■ Goal of the exercise
Please report the number of lines in the entries below that contain "Hname", with nothing added.

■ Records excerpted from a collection
________________

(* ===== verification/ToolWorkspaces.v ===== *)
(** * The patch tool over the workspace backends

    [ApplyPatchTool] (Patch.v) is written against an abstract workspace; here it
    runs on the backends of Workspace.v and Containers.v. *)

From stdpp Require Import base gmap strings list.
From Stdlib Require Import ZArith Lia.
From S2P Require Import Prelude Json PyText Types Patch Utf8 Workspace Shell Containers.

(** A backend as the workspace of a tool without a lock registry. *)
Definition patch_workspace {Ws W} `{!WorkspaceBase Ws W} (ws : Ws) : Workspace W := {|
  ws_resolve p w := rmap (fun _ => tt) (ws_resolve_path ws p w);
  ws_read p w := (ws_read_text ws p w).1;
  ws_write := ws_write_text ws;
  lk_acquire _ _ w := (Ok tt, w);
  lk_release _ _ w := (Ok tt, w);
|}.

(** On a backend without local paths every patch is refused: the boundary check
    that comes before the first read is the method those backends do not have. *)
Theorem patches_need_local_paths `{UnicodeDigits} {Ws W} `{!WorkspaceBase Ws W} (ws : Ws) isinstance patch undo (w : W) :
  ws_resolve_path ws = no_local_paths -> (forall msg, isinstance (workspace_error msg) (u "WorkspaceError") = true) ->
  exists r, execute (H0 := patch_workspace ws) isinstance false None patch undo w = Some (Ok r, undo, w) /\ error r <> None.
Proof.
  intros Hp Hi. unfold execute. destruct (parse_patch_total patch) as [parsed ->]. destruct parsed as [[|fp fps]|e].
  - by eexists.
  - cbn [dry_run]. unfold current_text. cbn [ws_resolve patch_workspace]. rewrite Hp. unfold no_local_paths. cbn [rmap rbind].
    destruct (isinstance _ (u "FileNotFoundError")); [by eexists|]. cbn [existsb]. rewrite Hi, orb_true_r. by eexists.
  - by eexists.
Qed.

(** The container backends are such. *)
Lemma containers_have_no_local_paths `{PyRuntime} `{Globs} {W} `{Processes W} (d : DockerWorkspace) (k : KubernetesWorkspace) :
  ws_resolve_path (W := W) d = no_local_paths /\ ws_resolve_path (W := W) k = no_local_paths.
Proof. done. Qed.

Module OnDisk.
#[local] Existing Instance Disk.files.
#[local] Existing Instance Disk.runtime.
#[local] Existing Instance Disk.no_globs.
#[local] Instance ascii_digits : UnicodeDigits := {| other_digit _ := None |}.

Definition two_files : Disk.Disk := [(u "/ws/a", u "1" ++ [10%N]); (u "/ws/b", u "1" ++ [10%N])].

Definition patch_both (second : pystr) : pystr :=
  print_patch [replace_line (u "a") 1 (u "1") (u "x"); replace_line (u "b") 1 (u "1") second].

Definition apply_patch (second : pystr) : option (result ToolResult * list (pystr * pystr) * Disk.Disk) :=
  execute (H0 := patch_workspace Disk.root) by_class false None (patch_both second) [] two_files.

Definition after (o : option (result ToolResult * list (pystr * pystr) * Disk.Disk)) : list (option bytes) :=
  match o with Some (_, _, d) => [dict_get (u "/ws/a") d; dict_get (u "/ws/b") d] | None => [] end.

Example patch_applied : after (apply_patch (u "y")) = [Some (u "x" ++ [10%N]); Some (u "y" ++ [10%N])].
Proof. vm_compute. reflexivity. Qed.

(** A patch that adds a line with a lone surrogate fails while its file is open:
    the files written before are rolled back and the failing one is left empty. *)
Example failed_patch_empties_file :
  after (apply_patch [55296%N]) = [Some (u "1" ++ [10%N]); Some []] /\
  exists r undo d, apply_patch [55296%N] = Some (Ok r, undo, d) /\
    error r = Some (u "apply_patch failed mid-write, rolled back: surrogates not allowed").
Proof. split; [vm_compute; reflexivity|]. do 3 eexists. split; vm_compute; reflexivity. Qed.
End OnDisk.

________________

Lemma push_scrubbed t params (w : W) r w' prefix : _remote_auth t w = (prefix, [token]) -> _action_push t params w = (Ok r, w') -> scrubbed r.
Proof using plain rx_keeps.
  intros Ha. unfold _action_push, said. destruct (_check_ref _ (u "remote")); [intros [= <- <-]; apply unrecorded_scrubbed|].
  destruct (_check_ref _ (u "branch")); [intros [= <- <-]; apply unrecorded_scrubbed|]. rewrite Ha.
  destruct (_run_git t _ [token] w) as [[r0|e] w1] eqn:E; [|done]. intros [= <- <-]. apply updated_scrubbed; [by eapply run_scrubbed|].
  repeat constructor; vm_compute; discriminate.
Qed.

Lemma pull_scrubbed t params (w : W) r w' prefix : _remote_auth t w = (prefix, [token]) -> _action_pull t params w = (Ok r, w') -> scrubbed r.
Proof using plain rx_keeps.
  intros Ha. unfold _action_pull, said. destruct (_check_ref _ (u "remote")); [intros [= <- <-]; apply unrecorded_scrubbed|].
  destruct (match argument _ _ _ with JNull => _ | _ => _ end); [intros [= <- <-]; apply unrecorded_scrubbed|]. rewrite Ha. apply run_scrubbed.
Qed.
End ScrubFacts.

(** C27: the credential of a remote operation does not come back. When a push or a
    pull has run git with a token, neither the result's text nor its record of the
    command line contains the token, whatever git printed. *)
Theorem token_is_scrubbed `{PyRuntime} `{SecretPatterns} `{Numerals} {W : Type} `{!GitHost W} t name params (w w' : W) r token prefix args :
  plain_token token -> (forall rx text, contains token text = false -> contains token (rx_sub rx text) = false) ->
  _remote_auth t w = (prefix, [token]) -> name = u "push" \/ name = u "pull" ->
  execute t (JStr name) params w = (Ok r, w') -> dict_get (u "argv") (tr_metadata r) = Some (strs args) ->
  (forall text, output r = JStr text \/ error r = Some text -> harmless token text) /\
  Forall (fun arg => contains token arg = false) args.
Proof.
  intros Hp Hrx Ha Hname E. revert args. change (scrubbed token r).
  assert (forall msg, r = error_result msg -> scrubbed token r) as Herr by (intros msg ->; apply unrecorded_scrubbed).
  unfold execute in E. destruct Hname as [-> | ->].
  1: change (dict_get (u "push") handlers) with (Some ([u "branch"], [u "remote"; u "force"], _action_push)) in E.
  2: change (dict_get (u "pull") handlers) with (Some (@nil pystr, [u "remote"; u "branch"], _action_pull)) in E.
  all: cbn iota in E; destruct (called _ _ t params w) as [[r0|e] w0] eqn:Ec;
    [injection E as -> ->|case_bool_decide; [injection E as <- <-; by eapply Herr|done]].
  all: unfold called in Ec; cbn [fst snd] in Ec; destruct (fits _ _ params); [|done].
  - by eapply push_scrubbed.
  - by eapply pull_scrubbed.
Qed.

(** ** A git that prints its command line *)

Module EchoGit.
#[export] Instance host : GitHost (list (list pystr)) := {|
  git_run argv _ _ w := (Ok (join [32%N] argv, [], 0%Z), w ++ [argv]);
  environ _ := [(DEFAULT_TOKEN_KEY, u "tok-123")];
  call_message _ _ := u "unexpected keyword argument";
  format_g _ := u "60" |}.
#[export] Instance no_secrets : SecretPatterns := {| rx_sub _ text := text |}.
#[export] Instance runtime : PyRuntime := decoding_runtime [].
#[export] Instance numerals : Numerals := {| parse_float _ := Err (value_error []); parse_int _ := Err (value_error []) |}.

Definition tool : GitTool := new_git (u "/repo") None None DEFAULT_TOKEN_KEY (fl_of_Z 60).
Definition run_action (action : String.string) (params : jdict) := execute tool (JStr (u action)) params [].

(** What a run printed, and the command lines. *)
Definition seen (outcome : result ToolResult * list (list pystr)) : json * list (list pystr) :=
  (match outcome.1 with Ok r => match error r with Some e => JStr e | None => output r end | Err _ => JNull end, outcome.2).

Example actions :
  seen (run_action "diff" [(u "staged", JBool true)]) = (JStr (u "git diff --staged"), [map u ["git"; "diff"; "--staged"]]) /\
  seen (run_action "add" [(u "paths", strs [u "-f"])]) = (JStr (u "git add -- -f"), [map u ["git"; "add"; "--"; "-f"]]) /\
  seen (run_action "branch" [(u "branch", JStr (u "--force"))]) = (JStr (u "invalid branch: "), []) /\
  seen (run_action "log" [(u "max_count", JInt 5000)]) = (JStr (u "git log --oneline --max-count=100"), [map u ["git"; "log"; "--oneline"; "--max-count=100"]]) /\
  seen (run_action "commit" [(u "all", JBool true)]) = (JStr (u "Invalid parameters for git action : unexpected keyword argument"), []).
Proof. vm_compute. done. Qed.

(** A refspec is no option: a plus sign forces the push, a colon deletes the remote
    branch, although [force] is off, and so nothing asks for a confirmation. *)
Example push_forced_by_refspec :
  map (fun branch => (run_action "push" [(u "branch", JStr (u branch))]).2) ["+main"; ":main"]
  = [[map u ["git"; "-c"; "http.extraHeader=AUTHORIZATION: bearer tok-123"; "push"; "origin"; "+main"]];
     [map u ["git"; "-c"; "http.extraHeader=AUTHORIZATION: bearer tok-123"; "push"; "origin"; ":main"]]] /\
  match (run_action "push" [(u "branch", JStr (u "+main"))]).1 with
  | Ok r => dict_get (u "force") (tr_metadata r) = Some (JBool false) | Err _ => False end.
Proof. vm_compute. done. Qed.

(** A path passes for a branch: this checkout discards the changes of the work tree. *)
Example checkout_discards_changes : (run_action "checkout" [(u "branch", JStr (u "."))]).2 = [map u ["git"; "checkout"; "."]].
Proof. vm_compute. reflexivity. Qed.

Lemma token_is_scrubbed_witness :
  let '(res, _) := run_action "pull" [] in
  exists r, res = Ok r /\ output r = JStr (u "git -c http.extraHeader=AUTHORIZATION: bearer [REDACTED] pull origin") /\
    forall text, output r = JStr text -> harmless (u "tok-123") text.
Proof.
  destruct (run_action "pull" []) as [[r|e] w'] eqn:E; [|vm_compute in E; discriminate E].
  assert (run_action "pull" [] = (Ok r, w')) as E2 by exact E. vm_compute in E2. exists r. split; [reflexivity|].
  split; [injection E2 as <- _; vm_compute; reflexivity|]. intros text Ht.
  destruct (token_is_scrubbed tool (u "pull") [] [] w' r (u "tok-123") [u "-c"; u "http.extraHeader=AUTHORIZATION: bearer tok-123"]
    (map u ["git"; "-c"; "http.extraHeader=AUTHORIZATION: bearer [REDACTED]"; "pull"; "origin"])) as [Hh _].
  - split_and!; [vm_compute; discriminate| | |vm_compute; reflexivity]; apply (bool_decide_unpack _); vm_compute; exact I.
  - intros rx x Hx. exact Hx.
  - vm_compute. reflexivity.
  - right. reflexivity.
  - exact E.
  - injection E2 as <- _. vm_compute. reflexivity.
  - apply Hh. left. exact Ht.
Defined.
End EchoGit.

________________

■ Exercise response
2